The Internet Corporation for Assigned Names and Numbers - or ICANN - is in a period of change following the announcement six months ago that Internet domains currently dominated by dot-coms will be opened up to dot-anything.
That means there could soon be a continent-wide dot-africa domain. At ICANN's meeting in Dakar this week, the executive director of the non-profit group DotConnectAfrica, Sophia Bekele, said dot-africa would send a clear signal to businesses, customers, and everyday Internet users.
“It's easy for them to identify, versus now dot-com. Nobody knows where that is," said Bekele. "They have to read through the website to understand that it's based in Africa and the product could probably be from somewhere else and so forth. So, it's a great advantage of categorization and grouping and competition.”
Fierce competition expected in January
ICANN will start accepting new domain applications in January, and the competition is expected to be fierce. Bekele is confident that her group is best prepared for the dot-africa domain, but admits even they are not sure how far it will go.

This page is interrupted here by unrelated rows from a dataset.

(* ===== verification/Client.v ===== *)
(** * The remote-memory client: src/ip6/lib/client_lib.c

    The functions of the client library over the operations of network.c that
    they call, the class [ClientNet]. [target_ip], the host list and
    [sub_ids] are the state; a parameter [ip6_memaddr *remote_addr] is passed
    by value and its new value returned. *)

From S2P Require Import Prelude Types Bytes Wire RawSend RawRecv.

Definition BATCH_SIZE : Z := 40.

(** network.c, on a network with the state [W]: send a packet, send a batch,
    receive one packet, store the answers of a bulk read through their
    pointers. *)
Class ClientNet (W : Type) := {
  net_send : list Z → Z → ip6_memaddr → Z → M W unit;
  net_send_batched : list pkt_rqst → list Z → M W unit;
  net_rcv : option (list Z) → bool → M W received;
  net_rcv_bulk : Z → pool → M W pool;
}.

Section Client.
Context `{Config} {W : Type} `{!ClientNet W}.

Record client := MkClient {
  c_net : W;
  c_target : sockaddr_in6;
  hostList : list ip6_memaddr;
  nhosts : Z;
  c_sub_ids : list Z;
}.
Definition put_net x c := MkClient x (c_target c) (hostList c) (nhosts c) (c_sub_ids c).
Definition put_ctarget x c := MkClient (c_net c) x (hostList c) (nhosts c) (c_sub_ids c).
Definition put_sub_ids x c := MkClient (c_net c) (c_target c) (hostList c) (nhosts c) x.
Definition set_host_list hosts n c := MkClient (c_net c) (c_target c) hosts n (c_sub_ids c).
Abbreviation MC := (M client).

(** [rcv_udp6_raw(rx_buf, target_ip, remote_addr)] writes the sender to
    [target_ip]. *)
Definition rcv (buf : option (list Z)) (want : bool) : MC received :=
  r ← zoom c_net put_net (net_rcv buf want);
  modify (put_ctarget (r_target r));;
  mret r.
Definition send (data : list Z) (n : Z) (a : ip6_memaddr) : MC unit :=
  t ← gets c_target;
  zoom c_net put_net (net_send data n a (sin6_port t)).
Definition set_target_cmd (c : Z) : MC unit :=
  modify (λ s, put_ctarget (MkSock (set_cmd c (sin6_addr (c_target s))) (sin6_port (c_target s))) s).
(** The address that [rcv] was given, if it was written. *)
Definition remote_or (a : ip6_memaddr) (r : received) : ip6_memaddr := default a (r_remote r).

Definition get_num_hosts : MC Z := gets nhosts.
Definition get_ip6_target (index : Z) : MC ip6_memaddr := aload hostList (u8 index).
(** [rand] is what [rand()] returned. *)
Definition gen_rdm_ip6_target (rand : Z) : MC ip6_memaddr :=
  n ← gets nhosts;
  if n =? 0 then err DivByZero else aload hostList (u8 (Z.rem rand n)).

Definition allocate_rmem : MC ip6_memaddr :=
  set_target_cmd ALLOC_CMD;;
  t ← gets c_target;
  send [] 0 (sin6_addr t);;
  r ← rcv None true;
  t' ← gets c_target;
  mret (set_subid (subid (sin6_addr t')) (remote_or (sin6_addr t) r)).

(** [retAddr] with the pointers of the blocks. *)
Definition block_addrs (a : ip6_memaddr) (n : Z) : list ip6_memaddr :=
  (λ i, set_paddr (u64 (paddr a + Z.of_nat i * BLOCK_SIZE)) a) <$> seq 0 (Z.to_nat n).

Definition allocate_bulk (num_blocks : Z) : MC ip6_memaddr :=
  set_target_cmd ALLOC_BULK_CMD;;
  t ← gets c_target;
  send (le 8 num_blocks) 8 (sin6_addr t);;
  r ← rcv None true;
  t' ← gets c_target;
  mret (set_subid (subid (sin6_addr t')) (remote_or (sin6_addr t) r)).
Definition allocate_bulk_rmem (num_blocks : Z) : MC (list ip6_memaddr) :=
  a ← allocate_bulk num_blocks;
  mret (block_addrs a num_blocks).
Definition allocate_uniform_rmem (num_blocks : Z) : MC ip6_memaddr_block :=
  a ← allocate_bulk num_blocks;
  mret (MemaddrBlock a num_blocks 0).

(** The new [*remote_addr], the buffer and the number of bytes. *)
Definition read_rmem (remote_addr : ip6_memaddr) (rx_buf : list Z) (length : Z)
    : MC (ip6_memaddr * list Z * Z) :=
  let remote_addr := set_args length (set_cmd READ_CMD remote_addr) in
  send [] 0 remote_addr;;
  r ← rcv (Some rx_buf) false;
  mret (remote_addr, default rx_buf (r_buf r), r_size r).

Definition write_rmem (remote_addr : ip6_memaddr) (payload : list Z) (length : Z) : MC ip6_memaddr :=
  let remote_addr := set_cmd WRITE_CMD remote_addr in
  send payload length remote_addr;;
  _ ← rcv None false;
  mret remote_addr.

Definition free_rmem (remote_addr : ip6_memaddr) : MC ip6_memaddr :=
  let remote_addr := set_cmd FREE_CMD remote_addr in
  send [] 0 remote_addr;;
  r ← rcv None true;
  mret (remote_or remote_addr r).

Definition trim_bulk_rmem (remote_addr : ip6_memaddr) (size : Z) : MC ip6_memaddr :=
  let remote_addr := set_cmd TRIM_CMD remote_addr in
  send (le 8 size) 8 remote_addr;;
  r ← rcv None true;
  mret (remote_or remote_addr r).

(** ** Batches *)

Definition clear_sub_ids : MC unit :=
  modify (put_sub_ids (replicate (Z.to_nat USHRT_MAX) 0)).
(** [sub_ids[subid]++]; the value before. *)
Definition count_sub_id (a : ip6_memaddr) : MC Z :=
  n ← aload c_sub_ids (subid a);
  astore c_sub_ids put_sub_ids (subid a) (u32 (n + 1));;
  mret n.

Fixpoint batch_read_pkts (n : nat) (i : Z) (remote_addrs : list ip6_memaddr) (buffer chunk_len : Z)
    : MC (list pkt_rqst) :=
  match n with
  | O => mret []
  | S n =>
      a ← aload (λ _, remote_addrs) i;
      port ← gets (λ c, sin6_port (c_target c));
      _ ← count_sub_id a;
      pkts ← batch_read_pkts n (i + 1) remote_addrs buffer chunk_len;
      mret (PktRqst (set_args chunk_len (set_cmd READ_BULK_CMD a)) port
              (le 8 (u64 (buffer + u32 (i * chunk_len)))) POINTER_SIZE :: pkts)
  end.
(** [buffer] is the address where the answers go, inside the [pool]. *)
Definition batch_read (remote_addrs : list ip6_memaddr) (buffer : Z) (p : pool)
    (chunk_len num_packets : Z) : MC pool :=
  clear_sub_ids;;
  pkts ← batch_read_pkts (Z.to_nat num_packets) 0 remote_addrs buffer chunk_len;
  ids ← gets c_sub_ids;
  zoom c_net put_net (net_send_batched pkts ids);;
  zoom c_net put_net (net_rcv_bulk num_packets p).

Fixpoint batch_write_pkts (n : nat) (i : Z) (remote_addrs : list ip6_memaddr) (payload : list Z)
    (chunk_len : Z) : MC (list pkt_rqst) :=
  match n with
  | O => mret []
  | S n =>
      a ← aload (λ _, remote_addrs) i;
      port ← gets (λ c, sin6_port (c_target c));
      k ← count_sub_id a;
      pkts ← batch_write_pkts n (i + 1) remote_addrs payload chunk_len;
      mret (PktRqst (set_cmd WRITE_BULK_CMD (set_args (u32 (k + 1)) a)) port
              (slice payload (chunk_len * i) chunk_len) chunk_len :: pkts)
  end.
(** One acknowledgement from every server that was written to. *)
Fixpoint await_acks (n : nat) (i : Z) : MC unit :=
  match n with
  | O => mret tt
  | S n =>
      k ← aload c_sub_ids i;
      (if negb (k =? 0) then _ ← rcv None false; mret tt else mret tt);;
      await_acks n (i + 1)
  end.
Definition batch_write (remote_addrs : list ip6_memaddr) (payload : list Z)
    (chunk_len num_packets : Z) : MC unit :=
  clear_sub_ids;;
  pkts ← batch_write_pkts (Z.to_nat num_packets) 0 remote_addrs payload chunk_len;
  ids ← gets c_sub_ids;
  zoom c_net put_net (net_send_batched pkts ids);;
  await_acks (Z.to_nat USHRT_MAX) 0.

(** [for (i = 0; i < batches; i++)] of the bulk functions. *)
Fixpoint read_batches (n : nat) (i : Z) (remote_addrs : list ip6_memaddr) (p : pool) : MC pool :=
  match n with
  | O => mret p
  | S n =>
      p ← batch_read (drop (Z.to_nat (u32 (i * BATCH_SIZE))) remote_addrs)
            (base p + u32 (BLOCK_SIZE * i * BATCH_SIZE)) p (u16 BLOCK_SIZE) BATCH_SIZE;
      read_batches n (i + 1) remote_addrs p
  end.
Fixpoint write_batches (n : nat) (i : Z) (remote_addrs : list ip6_memaddr) (payload : list Z) : MC unit :=
  match n with
  | O => mret tt
  | S n =>
      batch_write (drop (Z.to_nat (i * BATCH_SIZE)) remote_addrs)
        (drop (Z.to_nat (BLOCK_SIZE * i * BATCH_SIZE)) payload) (u16 BLOCK_SIZE) BATCH_SIZE;;
      write_batches n (i + 1) remote_addrs payload
  end.

(** The array of addresses as the call leaves it, and [inl EXIT_FAILURE] or
    the buffer. *)
Definition read_bulk_rmem (remote_addrs : list ip6_memaddr) (num_addrs : Z) (p : pool) (size : Z)
    : MC (list ip6_memaddr * (Z + pool)) :=
  if size <=? BLOCK_SIZE then
    a ← aload (λ _, remote_addrs) 0;
    '(a, buf, _) ← read_rmem a (bytes p) (u16 size);
    mret (upd remote_addrs 0 a, inr (MkPool (base p) buf))
  else
    let num_chunks := size / BLOCK_SIZE in
    let chunk_residual := u16 (size mod BLOCK_SIZE) in
    if num_addrs <? num_chunks then mret (remote_addrs, inl 1) else
    let batches := u32 (num_chunks / BATCH_SIZE) in
    let batch_residual := u32 (num_chunks mod BATCH_SIZE) in
    p ← read_batches (Z.to_nat batches) 0 remote_addrs p;
    let offset := num_chunks - batch_residual in
    p ← batch_read (drop (Z.to_nat offset) remote_addrs) (base p + BLOCK_SIZE * offset) p
          (u16 BLOCK_SIZE) batch_residual;
    if negb (chunk_residual =? 0) then
      a ← aload (λ _, remote_addrs) 0;
      let o := BLOCK_SIZE * (offset + 1) in
      if len (bytes p) <? o then err OutOfBounds else
      '(a, buf, _) ← read_rmem a (drop (Z.to_nat o) (bytes p)) chunk_residual;
      mret (upd remote_addrs 0 a, inr (MkPool (base p) (take (Z.to_nat o) (bytes p) ++ buf)))
    else mret (remote_addrs, inr p).

Definition write_bulk_rmem (remote_addrs : list ip6_memaddr) (num_addrs : Z) (payload : list Z)
    (size : Z) : MC (list ip6_memaddr * Z) :=
  if size <=? BLOCK_SIZE then
    a ← aload (λ _, remote_addrs) 0;
    a ← write_rmem a payload (u16 size);
    mret (upd remote_addrs 0 a, 0)
  else
    let num_chunks := size / BLOCK_SIZE in
    let chunk_residual := u16 (size mod BLOCK_SIZE) in
    if num_addrs <? num_chunks then mret (remote_addrs, 1) else
    let batches := num_chunks / BATCH_SIZE in
    let batch_residual := u16 (num_chunks mod BATCH_SIZE) in
    write_batches (Z.to_nat batches) 0 remote_addrs payload;;
    let offset := num_chunks - batch_residual in
    batch_write (drop (Z.to_nat offset) remote_addrs)
      (drop (Z.to_nat (BLOCK_SIZE * offset)) payload) (u16 BLOCK_SIZE) batch_residual;;
    if negb (chunk_residual =? 0) then
      a ← aload (λ _, remote_addrs) 0;
      let o := BLOCK_SIZE * (offset + 1) in
      if len payload <? o then err OutOfBounds else
      a ← write_rmem a (drop (Z.to_nat o) payload) chunk_residual;
      mret (upd remote_addrs 0 a, 0)
    else mret (remote_addrs, 0).

(** The addresses of a uniform block, from its offset on. *)
Definition uniform_addrs (b : ip6_memaddr_block) : list ip6_memaddr :=
  drop (Z.to_nat (offset b)) (block_addrs (memaddr b) (length_ b)).
Definition read_uniform_rmem (b : ip6_memaddr_block) (p : pool) (size : Z) : MC (Z * pool) :=
  '(_, r) ← read_bulk_rmem (uniform_addrs b) (u64 (length_ b - offset b)) p size;
  mret (0, match r with inl _ => p | inr p => p end).
Definition write_uniform_rmem (b : ip6_memaddr_block) (payload : list Z) (size : Z) : MC Z :=
  write_bulk_rmem (uniform_addrs b) (u64 (length_ b - offset b)) payload size;;
  mret 0.
End Client.
Arguments client : clear implicits.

“The vision will come once you have something, right?" Bekele asked. "So we're thinking that the .africa vision will be an individual vision, for individuals and for corporations. Who knows how they'll take it to the next level, aside from just reserving the name. Microsoft.africa means something.”
Anne-Rachel Inne is ICANN's manager of regional affairs for Africa. She warns that the continent lags far behind in Internet infrastructure, a challenge that dot-africa will have to overcome if it expects to compete with dot-coms.
Putting Africa on the Internet map
“Africa, for the longest time, has been basically not present on the Internet because of lack of bandwidth, because of lack of connectivity," said Inne. "Because we don't have connectivity, then you can't get people on the Internet, then you can't get business on the Internet.”
Inne adds that even dot-africa is too broad to address the continent's cultural and linguistic diversity. She says the real impact of the new domain program will be at the country and regional levels.
“We have a lot of big business that are coming and that will probably want to be on something like dot-africa. But the way I see it, I come from Niger, and Niger is a place where we have only about 35 percent literate people in French," Inne said. "But, you say Hausa, you say Arabic, in Tamasheq and other languages, yes. If people can get content there, then they will go for it. And they will go for something that is under dot-ne because that's where they will do their regular, everyday stuff.”
At whatever level it is used, Bekele hopes that the new domain program will correct disparities in the online economy. “People moving from .com and registering to dot-africa means that registry monies will stay in Africa and not go out of the continent. Which, definitely, money coming home is better than money going being registered with the Western companies,” Bekele said.
As a non-profit organization, DotConnectAfrica says it plans to reinvest registration revenues in African development, specifically in youth and women in technology programs.